I only have 20 more sessions with my counselor. I found this out today and I’m feeling pretty sick about it. Apparently, the center where I see her doesn’t allow long term counseling services. To them, 20 is the maximum allowed. I’ve been seeing her for almost a year, so obviously I’ve gone way over. What sucks most about this is that I feel like I need her even more and now I’m learning I’ll be seeing her less. I was given the option to continue weekly sessions and see her for 5 more months. Or, I can choose bi-weekly session and double that amount of time, which I obviously did.

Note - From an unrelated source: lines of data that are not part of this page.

(** A stored event keeps its status when a row is appended; the row
    itself arrives with the status it was given. *)
Lemma intake_status_after_insert (d d' : Db.t) (r : Db.intake_event) (id : string) :
  Db.intake_events d' = (Db.intake_events d ++ [r])%list →
  (Db.ie_id r ∉ Db.ie_id <$> Db.intake_events d) →
  Db.intake_event_status d' id = Db.intake_event_status d id
  ∨ (Db.intake_event_status d id = None
     ∧ Db.intake_event_status d' id = Some (Db.ie_status r)).
Proof.
  intros He Hfresh. unfold Db.intake_event_status. rewrite He.
  destruct (List.find _ (Db.intake_events d)) as [r0|] eqn:Hfind.
  - left. by rewrite (find_app_l _ _ _ r0).
  - rewrite find_app_None by done. cbn.
    destruct (bool_decide _); [by right|by left].
Qed.

Lemma intake_status_Some_after_insert (d d' : Db.t) (r : Db.intake_event)
    (id s : string) :
  Db.intake_events d' = (Db.intake_events d ++ [r])%list →
  Db.intake_event_status d id = Some s → Db.intake_event_status d' id = Some s.
Proof.
  intros He. unfold Db.intake_event_status. rewrite He.
  destruct (List.find _ (Db.intake_events d)) as [r0|] eqn:Hfind; [|done].
  by rewrite (find_app_l _ _ _ r0).
Qed.

End IntakeMoves.

Section IntakeClaim.
Import TenantPage System.

Variable String_of_number : Js.number → string.
Variable parseFloat : string → Js.number.
Variable trim : string → string.
Variable is_uuid : string → bool.
Variable is_url : string → bool.

Lemma mirror_page_follows_table (w : World) :
  Spec.spec_page_mirrors_database w → page_follows_table w.
Proof. intros [_ _ _ H2 H3]. by split. Qed.

Lemma mirror_intake_keys_ok (w : World) :
  Spec.spec_page_mirrors_database w → intake_keys_ok (db w).
Proof. intros [H1 H5 H4 _ _]. by split_and!. Qed.

Lemma mirror_intro (w : World) :
  intake_keys_ok (db w) → page_follows_table w → Spec.spec_page_mirrors_database w.
Proof. intros (H1 & H5 & H4) [H2 H3]. by constructor. Qed.

(** An action that touches neither the table nor the page's events. *)
Lemma untouched_moves (w w' : World) :
  Db.intake_events (db w') = Db.intake_events (db w) →
  intake w' = intake w →
  Spec.spec_intake_moves_forward w w'.
Proof.
  intros He Hi. split.
  - intros id. rewrite (intake_status_ext _ _ id He). constructor.
  - intros id s s'. unfold shown_event_status. rewrite Hi. intros -> [= ->]. constructor.
Qed.

Lemma untouched_follows (w w' : World) :
  Db.intake_events (db w') = Db.intake_events (db w) →
  intake w' = intake w →
  (txForm (intakeSection w') = txForm (intakeSection w)
   ∨ txForm (intakeSection w') = None) →
  page_follows_table w → page_follows_table w'.
Proof.
  intros He Hi Hf [H2 H3]. split.
  - intros e. rewrite Hi, (intake_status_ext _ _ _ He). apply H2.
  - intros id. rewrite (intake_status_ext _ _ _ He).
    destruct Hf as [-> | ->]; [apply H3|done].
Qed.

(** An action that leaves the table alone and reads the page's events
    afresh from it. *)
Lemma reread_moves (w w' : World) (rows : list Db.intake_event) :
  Spec.spec_page_mirrors_database w →
  Db.intake_events (db w') = Db.intake_events (db w) →
  (∀ r, r ∈ rows → r ∈ Db.intake_events (db w')) →
  intake w' = of_db_event <$> rows →
  intakeSection w' = intakeSection w →
  Spec.spec_intake_moves_forward w w' ∧ page_follows_table w'.
Proof.
  intros Hm He Hrows Hi Hsec.
  assert (page_follows_table w') as Hfollows.
  { split.
    - rewrite Hi. apply stored_events_mirror; [|done].
      rewrite He. apply (Spec.mirror_ids _ Hm).
    - intros id. rewrite Hsec, (intake_status_ext _ _ _ He).
      apply (Spec.mirror_form _ Hm). }
  split; [|done]. split.
  - intros id. rewrite (intake_status_ext _ _ id He). constructor.
  - intros id s s' (e & Hin & <- & <-)%shown_event_on_page
                  (e' & Hin' & Hid & <-)%shown_event_on_page.
    apply (Spec.mirror_shown _ Hm) in Hin. apply (proj1 Hfollows) in Hin'.
    rewrite Hid, (intake_status_ext _ _ _ He), Hin in Hin'. injection Hin' as ->.
    constructor.
Qed.

(** The one way a status is written: the rows with a given id, stored
    with status [from], are set to [to], on the page and -- when the
    update is carried out -- in the table. *)
Lemma status_step (w w' : World) (d1 : Db.t) (f : Db.fault) (id from to : string) :
  Spec.spec_page_mirrors_database w →
  Db.intake_events d1 = Db.intake_events (db w) →
  db w' = (Db.update_intake_status f id to d1).1 →
  intake w' = (fun e => if bool_decide (ev_id e = id) then set_ev_status to e else e)
                <$> intake w →
  Db.intake_event_status (db w) id = Some from →
  Spec.spec_intake_move (Some from) (Some to) →
  Db.in_enum Db.intake_status to = true →
  Spec.spec_intake_moves_forward w w'
  ∧ (f = Db.NoFault →
     txForm (intakeSection w') = None
     ∨ (txForm (intakeSection w') = txForm (intakeSection w) ∧ to = "categorized") →
     page_follows_table w').
Proof.
  intros Hm Hd1 Hdb Hi Hfrom Hmove Henum.
  assert (∀ id', Db.intake_event_status d1 id' = Db.intake_event_status (db w) id')
    as Hsame by (intros; by apply intake_status_ext).
  split; [split|].
  - intros id'. rewrite Hdb. destruct (decide (id' = id)) as [->|Hne].
    + destruct (update_intake_status_same f id to d1) as [-> | ->];
        rewrite Hsame, Hfrom; [constructor|done].
    + rewrite update_intake_status_other, Hsame by done. constructor.
  - intros id' s s' Hs Hs'.
    assert (shown_event_status
              (setIntake (fmap (fun e => if bool_decide (ev_id e = id)
                                         then set_ev_status to e else e)) w) id'
            = Some s') as Hset.
    { rewrite <- Hs'. unfold shown_event_status. by rewrite Hi. }
    clear Hs'. rename Hset into Hs'.
    destruct (page_status_set w id from to id' s s') as [->|(-> & -> & ->)];
      [|done|done|constructor|done].
    intros e Hin Hid. apply (Spec.mirror_shown _ Hm) in Hin.
    rewrite Hid, Hfrom in Hin. by injection Hin.
  - intros -> Hform. split.
    + intros e'. rewrite Hi. intros (e & -> & Hin)%list_elem_of_fmap.
      apply (Spec.mirror_shown _ Hm) in Hin. rewrite Hdb.
      destruct (bool_decide_reflect (ev_id e = id)) as [<-|Hne]; cbn.
      * rewrite update_intake_status_carried, Hsame, Hin by done. done.
      * by rewrite update_intake_status_other, Hsame.
    + intros id0 Hopen. rewrite Hdb.
      destruct Hform as [Hnone|[Hkeep ->]]; [congruence|].
      rewrite Hkeep in Hopen. apply (Spec.mirror_form _ Hm) in Hopen.
      destruct (decide (id0 = id)) as [->|Hne].
      * rewrite update_intake_status_carried, Hsame, Hopen by done. done.
      * by rewrite update_intake_status_other, Hsame.
Qed.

I went into session today and brought up my fear that she was beginning to get sick of me and was ready to pass me on to someone else. She assured me that this was not true and then dropped this bombshell on me. I can’t help but feel like I’m being abandoned. I have nowhere else to go. I cannot afford to pay more than I do and there are not other options available.
So when I see her for the last time, what will I do? Right now, I’m thinking I’ll flip out. Crying is the least of my worries. I tend to impulsively endanger myself when I am abandoned. I hope between now and then, I’ll have learned some new coping skills to deal, but I am skeptical. I can’t think about it. The more I do, the more I want to crawl into a ball and never leave my bed.
I’ve come to terms with the fact that I’ll be on medication and in therapy the rest of my life. It doesn’t bother me. What does bother me is getting close to a therapist and then having to move on to someone else. I don’t want to.